(** * Lifecycle of the three.js example scenes

    A shallow embedding of [gltf-example.ts], [planet-example.ts] and
    [texture-example.ts].  Every class method becomes a computation in a
    state-and-exception monad over the pair (instance fields, three.js world).
    The three.js world is an object store (the scene graph, objects named by
    their index), the table of disposable resources, the log of calls that
    reach the renderer and the other collaborators, and the asynchronous
    loads in flight.

    JavaScript numbers are idealised as rationals.  Literal colours,
    positions, scales and the debug-panel folders that only forward a value
    to a light or a pass are left out: no lifecycle property reads them. *)

From Stdlib Require Import QArith.
From stdpp Require Import base option list.

Local Open Scope Q_scope.

(** ** The state-and-exception monad *)

Inductive Error : Type :=
| TypeError.

Inductive Outcome (A : Type) : Type :=
| Done (a : A)
| Raised (e : Error).
Arguments Done {A} a.
Arguments Raised {A} e.

Definition M (S A : Type) : Type := S -> Outcome A * S.

Section Monad.
Context {S : Type}.

Definition ret {A} (a : A) : M S A := fun s => (Done a, s).

Definition bind {A B} (m : M S A) (k : A -> M S B) : M S B :=
  fun s =>
    match fst (m s) with
    | Done a => k a (snd (m s))
    | Raised e => (Raised e, snd (m s))
    end.

Definition raise {A} (e : Error) : M S A := fun s => (Raised e, s).

Definition get : M S S := fun s => (Done s, s).

Definition modify (f : S -> S) : M S unit := fun s => (Done tt, f s).

(** [for (const x of xs) body(x)] and [xs.forEach(body)]. *)
Fixpoint for_each {A} (xs : list A) (body : A -> M S unit) : M S unit :=
  match xs with
  | [] => ret tt
  | x :: rest => bind (body x) (fun _ => for_each rest body)
  end.
End Monad.

Declare Scope monad_scope.
Delimit Scope monad_scope with monad.
Bind Scope monad_scope with M.
Notation "x <- m ;; k" := (bind m (fun x => k))
  (at level 100, m at next level, k at level 200, right associativity)
  : monad_scope.
Notation "m ;; k" := (bind m (fun _ => k))
  (at level 100, k at level 200, right associativity) : monad_scope.
Local Open Scope monad_scope.

(** The state a computation ends in, and whether it returned. *)
Definition exec {S A} (m : M S A) (s : S) : S := snd (m s).

Definition returns {S A} (m : M S A) (s : S) : Prop :=
  exists a, fst (m s) = Done a.

(** ** three.js, as far as the examples use it *)

Module Three.

(** Objects and disposable resources are named by their position in the
    store. *)
Abbreviation ObjId := nat (only parsing).
Abbreviation ResId := nat (only parsing).

(** A mesh carries [geometry] and [material]; a single material is
    the one-element array, as [destroy] of the glTF example treats it. *)
Inductive ObjKind : Type :=
| KScene
| KCamera
| KLight
| KGroup
| KMesh (geometry : ResId) (material : list ResId)
| KLineSegments (geometry : ResId) (material : ResId).

Inductive Background : Type :=
| BgColor (hex : Z)
| BgTexture (t : ResId).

------------------------

#### YOUR OBJECTIVE
Only the lines containing "Local" are needed; copy each of them from the data.

#### RESULT
Local Open Scope Q_scope.
Local Open Scope monad_scope.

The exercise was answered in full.